Opening up the album is “Mariachi” (10:01) and aside from the spoken word parts is a flawless song. This would have been better placed later on in the album, maybe even as the ending track. In many ways it really would be a great way to end off this album.
“Revolution Of Light” (4:42) makes me recall the Menel-era IQ again. It has “single” written all over it, well in a perfect world it would be.
“Summer Fall” (9:56) reminds me of the what can be expected from the Mexican prog band Cast. It has a pretty damn cool reoccurring theme that pops up in various parts of the song. This is also one of my favorites of this album and in my opinion, would have been a much better opening track for this album. There’s also some moments in the harmony vocals that remind me of IQ.
“The Maiden” (9:29), at the beginning it reminds me a lot of Genesis around the A Trick Of The Tail album, especially “Ripples” or “Mad Man Moon”. Then around the 3 minute mark it changes gears to an acoustic/electric mode with some fait Latin percussion. This is another favorite of mine from this album. It’s also the song that best represents the album.
“Smile Of Tears”(3:59) is the shortest track on the album and has a very symphonic electronic feel to it. Very much a keyboard driven track.

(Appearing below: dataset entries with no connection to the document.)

(** * sharding-demo: the shard controller of [controller.py]

    A shallow embedding of the [ShardHandler] class: the catalog
    ([mapping], a Python dict kept as an insertion-ordered association
    list), the persisted catalog document ([mapping.json]), the shard
    files under [data/] (a finite map from shard key to file content),
    and the methods that partition, replicate and reconcile them.

    Methods that touch the handler or the disk run in a small
    state-and-exception monad: a Python exception aborts the method and
    leaves behind every side effect made before it was raised. *)

From Stdlib Require Import ZArith String Ascii List Lia DecimalString DecimalNat.
From stdpp Require Import base gmap strings list.

Open Scope string_scope.
Open Scope list_scope.

(** ** Python exceptions and results *)

Inductive exn : Type :=
| ValueError
| TypeError
| NameError
| KeyError
| IndexError
| ZeroDivisionError
| FileNotFoundError
| SameFileError.

Inductive result (A : Type) : Type :=
| Ok (a : A)
| Raise (e : exn).
Arguments Ok {A} a.
Arguments Raise {A} e.

Definition rbind {A B} (r : result A) (k : A -> result B) : result B :=
  match r with
  | Ok a => k a
  | Raise e => Raise e
  end.

(** ** Python sequences: slices, [range], [sorted], [max] *)

Section Sequences.
Context {A : Type}.

(** Normalisation of one slice bound against a sequence of length [n]:
    negative bounds count from the end, everything is clamped to [0..n]. *)
Definition slice_bound (n i : Z) : Z :=
  if (i <? 0)%Z then Z.max (i + n) 0 else Z.min i n.

(** [l[i:j]] *)
Definition py_slice (l : list A) (i j : Z) : list A :=
  let n := Z.of_nat (length l) in
  let a := slice_bound n i in
  let b := slice_bound n j in
  take (Z.to_nat (b - a)) (drop (Z.to_nat a) l).

(** [l[i:]] *)
Definition py_slice_from (l : list A) (i : Z) : list A :=
  drop (Z.to_nat (slice_bound (Z.of_nat (length l)) i)) l.
(** [get_parenthesis_column] on the line: [before] is the text of the line up
    to the end of the match, [l] the rest of the line. *)
Definition anchor_column (before l : list gunichar) : Z :=
  match find_char is_LPAREN l with
  | Some k => to_gint (Z.of_nat (column_of (before ++ firstn (S k) l)))
  | None => (-1)%Z
  end.

(** The mark of the buffer, if any, lies before the position [i]. *)
Definition mark_before (b : GtkTextBuffer) (i : nat) : Prop :=
  match mark b with
  | None => True
  | Some m => m < i
  end.

(** ** Plain substitution, for comparison

    What follows is no function of the program: it is the search and replace
    without alignment that the run is compared with. *)

(** The substitution of every occurrence, read from left to right, the search
    going on behind each occurrence.  [skip] counts the characters of the
    occurrence just replaced that are still to be dropped. *)
Fixpoint substitute_from (s r : list gunichar) (skip : nat) (t : list gunichar)
  : list gunichar :=
  match t with
  | [] => []
  | c :: t' =>
      match skip with
      | S k => substitute_from s r k t'
      | 0 => if starts_with s t
             then r ++ substitute_from s r (length s - 1) t'
             else c :: substitute_from s r 0 t'
      end
  end.

(** An empty search text matches nothing. *)
Definition plain_substitution (s r t : list gunichar) : list gunichar :=
  match s with
  | [] => t
  | _ :: _ => substitute_from s r 0 t
  end.

(** A character that is a space, a line feed or no white space: a text of
    such characters has no tab and no other white space in it. *)
Definition space_or_text (c : gunichar) : bool :=
  negb (g_unichar_isspace c) || N.eqb c SPACE || is_LF c.

(** The condition on the text behind the position of the search: its white
    space is made of spaces and line feeds, and its columns fit a [gint]. *)
Definition spaces_within_gint (x : list gunichar) : Prop :=
  Forall (fun c => space_or_text c = true) x
  /\ (Z.of_nat (length x) < 2147483648)%Z.

(** A text without the indentation of its lines: the white space that follows
    a line feed is dropped.  [at_start] tells whether the text starts at the
    start of a line. *)
Fixpoint unindent (at_start : bool) (t : list gunichar) : list gunichar :=
  match t with
  | [] => []
  | c :: r =>
      if is_LF c then c :: unindent true r
      else if at_start && g_unichar_isspace c then unindent true r
      else c :: unindent false r
  end.

(** A search text that holds no line feed and starts with a character that is
    not white space: its occurrences lie in the text of one line. *)
Definition within_a_line (s : list gunichar) : Prop :=
  noLF s /\ match s with
            | [] => False
            | a :: _ => g_unichar_isspace a = false
            end.

(** Two lines with the same text behind their indentation. *)
Definition same_text (l1 l : list gunichar) : Prop :=
  exists ws1 ws body,
    l1 = ws1 ++ body /\ l = ws ++ body
    /\ Forall (fun c => blank c = true) ws1 /\ Forall (fun c => blank c = true) ws.
(** C2: the code at the failing input.  The request [GET mykey] is still
    in the buffer when the reply [$5], [hello] arrives without its
    delimiter: 9 bytes.  Once the length line is read, the scan for the end
    of the payload starts at offset 9 with the bound [len - idx], reads the
    offsets 9 and 10, which are outside the received bytes, and finds there
    the delimiter of the request. *)
Theorem cr_readln_reads_past_len :
  let rhnd0 :=
    awaiting "GET mykey" [Incoming (bytes "$5" ++ CRLF ++ bytes "hello")] in
  exists rhnd rhnd',
    cr_readln (reset_buffer rhnd0) 0 None = Ok (2, Some 0, rhnd) /\
    buf_idx (buf rhnd) = 4 /\ buf_len (buf rhnd) = 9 /\
    cr_readln_reads rhnd 5 = [9; 10] /\
    cr_readln rhnd 5 (Some 1) = Ok (5, Some 4, rhnd').
Proof.
  eexists _, _. split; [vm_compute; reflexivity|].
  vm_compute. done.
Qed.

(** The same reply through [cr_receivereply]: the bulk is accepted on the
    strength of the delimiter of the request. *)
Example short_bulk_reply_accepted (h : credis_h) :
  exists rhnd',
    cr_receivereply h
      (awaiting "GET mykey" [Incoming (bytes "$5" ++ CRLF ++ bytes "hello")])
      CR_BULK
    = Ok (0, rhnd') /\
    holds_text rhnd' (reply_bulk (reply rhnd')) (bytes "hello").
Proof.
  eexists. split; [vm_compute; reflexivity|].
  exists 4. vm_compute. done.
Qed.

(** ** The first line of a reply *)

Lemma first_line_Some (s l : list ascii) :
  first_line s = Some l ->
  exists k, find_crlf s = Some k /\ l = take k s /\ length l = k.
Proof.
  unfold first_line. destruct (find_crlf s) as [k|] eqn:Hk; [|done].
  cbn. intros [= <-]. exists k. split_and!; [done..|].
  apply find_crlf_bound in Hk. rewrite length_take. lia.
Qed.

Lemma delivered_length (rhnd : cr_redis) (bs : list ascii) :
  length (delivered rhnd bs) =
  Nat.min (Z.to_nat (buf_size (buf rhnd))) (length bs).
Proof. unfold delivered. by rewrite length_take. Qed.

Lemma delivered_take (rhnd : cr_redis) (bs : list ascii) :
  take (length (delivered rhnd bs)) bs = delivered rhnd bs.
Proof.
  rewrite delivered_length. unfold delivered.
  destruct (Nat.min_spec (Z.to_nat (buf_size (buf rhnd))) (length bs))
    as [[? ->]|[? ->]]; [done|].
  by rewrite !take_ge by lia.
Qed.

Lemma cr_readln_first_line (rhnd : cr_redis) (bs : list ascii)
    (fd' : list recv_event) (k : nat) (line : ptr) :
  let b := buf rhnd in
  fd rhnd = Incoming bs :: fd' ->
  buf_size b <= Z.of_nat (length (buf_data b)) ->
  find_crlf (delivered rhnd bs) = Some k ->
  cr_readln (reset_buffer rhnd) 0 line
  = Ok (Z.of_nat k, Some 0, after_first_line rhnd bs fd' k).
Proof.
  intros b Hfd Hsize Hk.
  pose proof (find_crlf_bound _ _ Hk) as Hlen.
  pose proof (delivered_length rhnd bs) as Hn. fold b in Hn.
  set (rhnd0 := reset_buffer rhnd).
  pose proof (cr_readln_fill_incoming rhnd0 bs fd') as Hfill.
  cbn in Hfill. fold b in Hfill. rewrite <- Hn in Hfill.
  rewrite delivered_take in Hfill.
  specialize (Hfill Hfd ltac:(by left) ltac:(lia)).
  rewrite (cr_readln_scan _ _ _ _ Hfill); cbn; [|lia..| ].
  - rewrite Z.sub_0_r, Nat2Z.id. change (Z.to_nat (0 + 0)) with O.
    rewrite drop_0, take_app_length, Hk. cbn.
    unfold after_first_line, with_buf. fold b. cbn.
    repeat f_equal; lia.
  - rewrite length_app, length_drop. lia.
Qed.

Lemma after_first_line_tag (rhnd : cr_redis) (bs : list ascii)
    (fd' : list recv_event) (t : ascii) (rest : list ascii) :
  first_line (delivered rhnd bs) = Some (t :: rest) ->
  find_crlf (delivered rhnd bs) = Some (S (length rest)) /\
  peek (buf_data (buf (after_first_line rhnd bs fd' (S (length rest))))) 0
  = Some t.
Proof.
  intros (k & Hk & Htake & Hlen)%first_line_Some. cbn in Hlen. subst k.
  split; [done|].
  change 0 with (Z.of_nat 0). rewrite peek_nat. cbn.
  rewrite list_lookup_insert_ne by lia.
  pose proof (find_crlf_bound _ _ Hk) as Hb.
  rewrite lookup_app_l by lia.
  rewrite <- (lookup_take_lt _ (S (length rest))) by lia.
  by rewrite <- Htake.
Qed.

Section dispatcher.
Variable h : credis_h.

(** [cr_receivereply] on a first line [t :: rest]: the tag test and the
    [switch]. *)
Lemma cr_receivereply_first_line (rhnd : cr_redis) (recvtype : ascii)
    (bs : list ascii) (fd' : list recv_event) (t : ascii)
    (rest : list ascii) :
  fd rhnd = Incoming bs :: fd' ->
  buf_size (buf rhnd) <= Z.of_nat (length (buf_data (buf rhnd))) ->
  first_line (delivered rhnd bs) = Some (t :: rest) ->
  let rhnd1 := after_first_line rhnd bs fd' (S (length rest)) in
  cr_receivereply h rhnd recvtype =
  if negb (Ascii.eqb t recvtype) && negb (Ascii.eqb t CR_ERROR)
  then Ok (CREDIS_ERR_PROTOCOL h, rhnd1)
  else if Ascii.eqb t CR_ERROR then cr_receiveerror h rhnd1 (Some 1)
  else if Ascii.eqb t CR_INLINE then cr_receiveinline rhnd1 (Some 1)
  else if Ascii.eqb t CR_INT then cr_receiveint rhnd1 (Some 1)
  else if Ascii.eqb t CR_BULK then cr_receivebulk h rhnd1 (Some 1)
  else if Ascii.eqb t CR_MULTIBULK then cr_receivemultibulk h rhnd1 (Some 1)
  else Ok (CREDIS_ERR_RECV h, rhnd1).
Proof.
  intros Hfd Hsize Hline rhnd1. subst rhnd1.
  destruct (after_first_line_tag rhnd bs fd' t rest Hline) as [Hk Ht].
  unfold cr_receivereply.
  rewrite (cr_readln_first_line rhnd bs fd' _ None Hfd Hsize Hk).
  revert Ht. generalize (after_first_line rhnd bs fd' (S (length rest))).
  intros rhnd1 Ht. cbn.
  destruct (decide _) as [_|?]; [|lia].
  cbn. rewrite Ht. cbn. done.
Qed.

(** C5.  When the first line of the reply is not empty and its first byte
    is neither the tag the caller expects nor the error tag,
    [cr_receivereply] returns [CREDIS_ERR_PROTOCOL]. *)
Theorem tag_mismatch_is_protocol_error (rhnd : cr_redis) (recvtype : ascii)
    (bs : list ascii) (fd' : list recv_event) (t : ascii)
    (rest : list ascii) :
  fd rhnd = Incoming bs :: fd' ->
  buf_size (buf rhnd) <= Z.of_nat (length (buf_data (buf rhnd))) ->
  first_line (delivered rhnd bs) = Some (t :: rest) ->
  t <> recvtype -> t <> CR_ERROR ->
  rc_of (cr_receivereply h rhnd recvtype) = Some (CREDIS_ERR_PROTOCOL h).
Proof.
  intros Hfd Hsize Hline Ht He.
  rewrite (cr_receivereply_first_line _ _ _ _ _ _ Hfd Hsize Hline).
  apply Ascii.eqb_neq in Ht, He. by rewrite Ht, He.
Qed.

(** C9.  When [cr_receivereply] returns [CREDIS_ERR_PROTOCOL] because the
    first byte of the first line is neither the expected tag nor the error
    tag, the fields of [rhnd->reply] are what they were before the call. *)
Theorem tag_mismatch_keeps_reply (rhnd : cr_redis) (recvtype : ascii)
    (bs : list ascii) (fd' : list recv_event) (t : ascii)
    (rest : list ascii) :
  fd rhnd = Incoming bs :: fd' ->
  buf_size (buf rhnd) <= Z.of_nat (length (buf_data (buf rhnd))) ->
  first_line (delivered rhnd bs) = Some (t :: rest) ->
  t <> recvtype -> t <> CR_ERROR ->
  exists rhnd',
    cr_receivereply h rhnd recvtype = Ok (CREDIS_ERR_PROTOCOL h, rhnd') /\
    reply rhnd' = reply rhnd.
Proof.
  intros Hfd Hsize Hline Ht He.
  rewrite (cr_receivereply_first_line _ _ _ _ _ _ Hfd Hsize Hline).
  apply Ascii.eqb_neq in Ht, He. rewrite Ht, He. cbn. eauto.
Qed.

(** C7, as the code has it.  For an error-tagged first line,
    [cr_receivereply] stores the text after the tag, unchanged and
    zero-terminated, in [reply.line] and returns [CREDIS_ERR_PROTOCOL], the
    value it also returns for a tag mismatch, whatever type the caller
    expects. *)
Theorem error_reply_is_protocol_error (rhnd : cr_redis) (recvtype : ascii)
    (bs : list ascii) (fd' : list recv_event) (msg : list ascii) :
  fd rhnd = Incoming bs :: fd' ->
  buf_size (buf rhnd) <= Z.of_nat (length (buf_data (buf rhnd))) ->
  first_line (delivered rhnd bs) = Some (CR_ERROR :: msg) ->
  exists rhnd',
    cr_receivereply h rhnd recvtype = Ok (CREDIS_ERR_PROTOCOL h, rhnd') /\
    holds_text rhnd' (reply_line (reply rhnd')) msg.
Proof.
  intros Hfd Hsize Hline.
  rewrite (cr_receivereply_first_line _ _ _ _ _ _ Hfd Hsize Hline).
  rewrite andb_false_r. cbn. eexists. split; [done|].
  exists 1. split; [done|].
  apply first_line_Some in Hline as (k & Hk & Htake & Hlen).
  cbn in Hlen. subst k. pose proof (find_crlf_bound _ _ Hk) as Hb.
  cbn. split.
  - change 1 with (Z.of_nat 1). rewrite str_at_nat.
    rewrite take_drop_commute.
    rewrite take_insert_ge by lia.
    rewrite take_app_le by lia.
    replace (1 + length msg)%nat with (S (length msg)) by lia.
    by rewrite <- Htake.
  - replace (1 + Z.of_nat (length msg)) with (Z.of_nat (S (length msg))) by lia.
    rewrite peek_nat. apply list_lookup_insert_eq.
    rewrite length_app. lia.
Qed.

End dispatcher.

(** An integer reply is expected and a bulk reply arrives. *)
Lemma tag_mismatch_is_protocol_error_witness :
  rc_of (cr_receivereply sample_h
           (awaiting "LLEN k" [Incoming (bytes "$3" ++ CRLF ++ bytes "foo" ++ CRLF)])
           CR_INT)
  = Some (CREDIS_ERR_PROTOCOL sample_h).
Proof.
  apply (tag_mismatch_is_protocol_error sample_h _ CR_INT
           (bytes "$3" ++ CRLF ++ bytes "foo" ++ CRLF) [] CR_BULK (bytes "3")).
  - reflexivity.
  - vm_compute. discriminate.
  - vm_compute. reflexivity.
  - discriminate.
  - discriminate.
Defined.

(** The reply of an earlier [LLEN], 42, is still in the handle when a
    status reply arrives where an integer is expected. *)
Lemma tag_mismatch_keeps_reply_witness :
  let earlier :=
    Cr_reply 42 None None
      (Cr_multibulk (replicate 64 None) CR_MULTIBULK_SIZE 0) in
  let rhnd :=
    with_reply (awaiting "LLEN k" [Incoming (bytes "+OK" ++ CRLF)]) earlier in
  exists rhnd',
    cr_receivereply sample_h rhnd CR_INT
    = Ok (CREDIS_ERR_PROTOCOL sample_h, rhnd') /\
    reply rhnd' = reply rhnd.
Proof.
  intros earlier rhnd.
  apply (tag_mismatch_keeps_reply sample_h rhnd CR_INT
           (bytes "+OK" ++ CRLF) [] CR_INLINE (bytes "OK")).
  - reflexivity.
  - vm_compute. discriminate.
  - vm_compute. reflexivity.
  - discriminate.
  - discriminate.
Defined.

Lemma error_reply_is_protocol_error_witness :
  exists rhnd',
    cr_receivereply sample_h
      (awaiting "LLEN k" [Incoming (bytes "-ERR wrong kind" ++ CRLF)]) CR_INT
    = Ok (CREDIS_ERR_PROTOCOL sample_h, rhnd') /\
    holds_text rhnd' (reply_line (reply rhnd')) (bytes "ERR wrong kind").
Proof.
  apply (error_reply_is_protocol_error sample_h _ CR_INT
           (bytes "-ERR wrong kind" ++ CRLF) []).
  - reflexivity.
  - vm_compute. discriminate.
  - vm_compute. reflexivity.
Defined.

(** C7, as stated, fails: the value returned for an error reply is the one
    returned for a reply of an unexpected type. *)
Lemma error_reply_not_distinct :
  rc_of (cr_receivereply sample_h
           (awaiting "LLEN k" [Incoming (bytes "-ERR wrong kind" ++ CRLF)])
           CR_INT)
  = rc_of (cr_receivereply sample_h
             (awaiting "LLEN k" [Incoming (bytes "+OK" ++ CRLF)]) CR_INT).
Proof. vm_compute. reflexivity. Qed.

(** ** Timeout and end of stream *)

(** C6, as stated, fails: [cr_receivereply] returns the same value when
    the deadline elapses and when the peer closes the connection, and
    [cr_readln] does not tell a deadline that elapsed from a [recv] that
    failed. *)
Lemma timeout_and_close_conflated :
  rc_of (cr_receivereply sample_h (awaiting "PING" [SelectTimeout]) CR_INLINE)
  = rc_of (cr_receivereply sample_h (awaiting "PING" [PeerClosed]) CR_INLINE)
  /\ cr_readln (with_fd cr_new [SelectTimeout]) 0 None
     = cr_readln (with_fd cr_new [RecvError]) 0 None.
Proof. vm_compute. done. Qed.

Ending off the album is the epic, Hawaii (15:00), which is very atmospheric throughout. It’s also not a typical epic, it’s more a collection of soundscapes and very close to the output of Gazpacho.
I feel In Sudden Walks is the next step in the evolution of Aisles and one of the better releases of 2009. I just hope the band won’t take as much time to release another album. I have a feeling the next album will break the band big. This is highly recommended for fans of modern symphonic progressive rock.